Peer to peer refactoring
As part of this second refactoring effort, we have now switched away from monitoring the blockchain and observing gap limits as the default way the wallet works. There is no actual peer to peer yet, but the core of the code is ready for when there is.
A user no longer copies an address and gives it to someone, instead they must formally reserve it in the wallet. Then the wallet knows to monitor it and will register it’s payment, and then stop monitoring it for new payments. This will for one thing put an end to spam payments, as we will no longer be monitoring to find them. Similarly, as monitoring the blockchain is how we identify if a transaction is mined, we will still be doing so for that purpose but we will only be observing it for the transactions we are interested in.
This provides the base for our remaining P2P oriented refactoring.
Nothing mentioned here yet.
If you use ElectrumSV and you want to make sure that what we are planning still suits your needs, you might want to read the following and think it through.
One of the core goals for ElectrumSV is to make sure that people who have coins they have not accessed in a long time, can still access them. This might also be latecomers who have BTC coins, but want to access the original BSV coins they forked from. For this reason it is essential we still support seed based wallet recovery, as an option of last resort.
But we will only be offering blockchain scanning in two cases:
- When a user creates an account using existing addresses, keys or seed words, they will be presented a user interface that will do an initial scan. It will only scan while it is open, and will show some form of progress.
- Any user who wants to rescan their wallet will be able to manually open the scanner and do so.
It will be a formal process the user will manage, and will not happen automatically.
Gap limit observation
Users still rely on watch only wallets to observe the movement of the coins. A user will be able to designate a wallet with no spending power to more openly monitor the use of it’s keys and coins than we allow for other types of wallet. It will only work for on-chain payments and will not be guaranteed to work at all moving on towards P2P. For other types of wallet we will not support this at all. This will be the old gap limit-based approach emulated.
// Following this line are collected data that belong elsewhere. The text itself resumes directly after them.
(** * botok-js: a shallow embedding of the tokenization core

    The TypeScript sources are embedded class by class, one Rocq module per
    class, with the member names of the source.  JavaScript numbers that the
    code uses as indices, offsets and lengths are integers ([Z]); strings are
    sequences of UTF-16 code units; an optional property is an [option],
    and where the code asks whether an object has a key ([in],
    [Object.keys], [Object.entries]) the property is a [Js.property], which
    tells an absent key from a key that holds [undefined];
    a loop that the source bounds by a counter or by an array is a
    structural recursion on it, and the two [while] loops of
    [Tokenize.tokenize], which the source does not bound, run on an explicit
    budget: a call that does not return within the budget is [Diverge]. *)

From Stdlib Require Import ZArith List Bool String Ascii Lia.
Import ListNotations.
Open Scope Z_scope.

(** ** JavaScript strings, arrays and completions *)

(** A string is its sequence of UTF-16 code units. *)
Definition jstring : Type := list Z.

Module Js.

(** An ASCII literal of the source, as code units. *)
Definition lit (s : string) : jstring :=
  map (fun a => Z.of_nat (nat_of_ascii a)) (list_ascii_of_string s).

Fixpoint eqb (a b : jstring) : bool :=
  match a, b with
  | [], [] => true
  | x :: a', y :: b' => (x =? y) && eqb a' b'
  | _, _ => false
  end.

Definition len {A : Type} (l : list A) : Z := Z.of_nat (List.length l).

(** [a[i]]: [None] stands for [undefined]. *)
Definition idx {A : Type} (l : list A) (i : Z) : option A :=
  if i <? 0 then None else nth_error l (Z.to_nat i).

(** [s[i]] as it appears under [join('')] or [|| '']: a missing code unit
    contributes the empty string. *)
Definition at_or_empty (s : jstring) (i : Z) : jstring :=
  match idx s i with
  | Some c => [c]
  | None => []
  end.

Definition clamp (x lo hi : Z) : Z := Z.min (Z.max x lo) hi.

(** [String.prototype.substring(a, b)]. *)
Definition substring (s : jstring) (a b : Z) : jstring :=
  let a' := clamp a 0 (len s) in
  let b' := clamp b 0 (len s) in
  let from := Z.min a' b' in
  let to := Z.max a' b' in
  firstn (Z.to_nat (to - from)) (skipn (Z.to_nat from) s).

Fixpoint startsWith (s p : jstring) : bool :=
  match p, s with
  | [], _ => true
  | y :: p', x :: s' => (x =? y) && startsWith s' p'
  | _ :: _, [] => false
  end.

(** [String.prototype.endsWith]. *)
Definition endsWith (s p : jstring) : bool :=
  startsWith (rev s) (rev p).

(** [String.prototype.includes]. *)
Fixpoint includes (s p : jstring) : bool :=
  startsWith s p ||
  match s with
  | [] => false
  | _ :: s' => includes s' p
  end.

(** Truthiness of an optional string and of an optional boolean. *)
Definition truthy_str (o : option jstring) : bool :=
  match o with
  | Some (_ :: _) => true
  | _ => false
  end.

(** [o !== literal] negated: the optional string is that literal. *)
Definition opt_str_is (o : option (list Z)) (literal : list Z) : bool :=
  match o with
  | Some s => eqb s literal
  | None => false
  end.

Definition truthy_bool (o : option bool) : bool :=
  match o with
  | Some true => true
  | _ => false
  end.

Definition truthy_num (o : option Z) : bool :=
  match o with
  | Some n => negb (n =? 0)
  | None => false
  end.
(** *** Observations on traces *)

Definition is_send (e : Event) : bool :=
  match e with EvSend _ => true | _ => false end.
Definition is_fire (e : Event) : bool :=
  match e with EvFire => true | _ => false end.
Definition is_close (e : Event) : bool :=
  match e with EvClose => true | _ => false end.
Definition is_panic (e : Event) : bool :=
  match e with EvPanic => true | _ => false end.
Definition is_stream_close (e : Event) : bool :=
  match e with EvStreamClose => true | _ => false end.

Fixpoint count (p : Event -> bool) (tr : list Event) : nat :=
  match tr with
  | [] => 0
  | e :: tr' => (if p e then 1 else 0) + count p tr'
  end.


(** The lines sent on [c], in sending order. *)
Fixpoint sends (tr : list Event) : list string :=
  match tr with
  | [] => []
  | EvSend l :: tr' => sends tr' ++ [l]
  | _ :: tr' => sends tr'
  end.

(** Number of sends that completed after the signal had fired. *)
Fixpoint sends_after_fire (tr : list Event) : nat :=
  match tr with
  | [] => 0
  | e :: tr' =>
      (if is_send e && existsb is_fire tr' then 1 else 0) + sends_after_fire tr'
  end.

(** Number of sends that completed after the channel had been closed. *)
Fixpoint sends_after_close (tr : list Event) : nat :=
  match tr with
  | [] => 0
  | e :: tr' =>
      (if is_send e && existsb is_close tr' then 1 else 0) + sends_after_close tr'
  end.

(** The line the bridge holds at line 119, if it is there. *)
Definition pending (pc : BridgePc) : list string :=
  match pc with
  | B_Send l => [l]
  | _ => []
  end.

(** The bridge is past its deferred [close(c)]. *)
Definition past_close (pc : BridgePc) : bool :=
  match pc with
  | B_StreamClose | B_Cancel | B_Done => true
  | _ => false
  end.

(** The bridge has left its read loop. *)
Definition loop_left (pc : BridgePc) : bool :=
  match pc with
  | B_Close | B_StreamClose | B_Cancel | B_Done => true
  | _ => false
  end.

Definition lines_of (cfg : Config) : list string :=
  match open_result cfg with
  | Opened ls _ => ls
  | OpenFailed _ => []
  end.

(** The tokens the scanner was given so far. *)
Definition handed_out (cfg : Config) (s : State) : list string :=
  match m_pc s with
  | M_Start | M_Open => []
  | _ => lines_of cfg
  end.

(** [Logs] has not started the bridge yet. *)
Definition not_spawned (pc : MainPc) : bool :=
  match pc with
  | M_Start | M_Open | M_Unblock | M_Spawn => true
  | _ => false
  end.

(** The watchdog has not read the flag yet. *)
Definition timer_pending (pc : WatchPc) : bool :=
  match pc with
  | W_Idle | W_Timer => true
  | _ => false
  end.

(** The watchdog is past its [close(c)]. *)
Definition watchdog_closed (pc : WatchPc) : bool :=
  match pc with
  | W_Cancel | W_Done => true
  | _ => false
  end.

(** The watchdog is in its closing branch (lines 89-91). *)
Definition watchdog_acting (pc : WatchPc) : bool :=
  match pc with
  | W_Close | W_Cancel => true
  | _ => false
  end.


(** One turn of the read loop with a consumer that keeps receiving: scan,
    send (or wait for the receiver), receive, check. *)
Definition round : list Actor := [Bridge; Bridge; Consumer; Bridge].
Work has already started on MAPI support as an alternate method of transaction broadcast. However, as ElectrumSV does not have a hosted service, we cannot receive merkle proof or double spend notifications. So the work to be done here will be to merge it with the existing ElectrumX-based broadcast and merkle proof support, in a way that is future proof for when we do have hosted services offering SPV channel support among other things.
The reorg support needs to be rewritten to work with the new subscription model. This is not that complex and is basically “delete proofs above fork height and reacquire”.
There are a number of tasks we have added to this work related to:
- Code quality.
- Modifying ElectrumX to make it have a longer life until the APIs we need.
- Writing lots of tests to ensure things work the way they should.
- Polishing the new Windows build, and starting signing our builds.
The end however is in sight. The hardest part is done, and we just need to get the rest done.
We have sprint boards and backlogs on Azure Devops, however they do not allow public access to more than just the work items. You can however do construct queries like this one, if you want to see how we are going.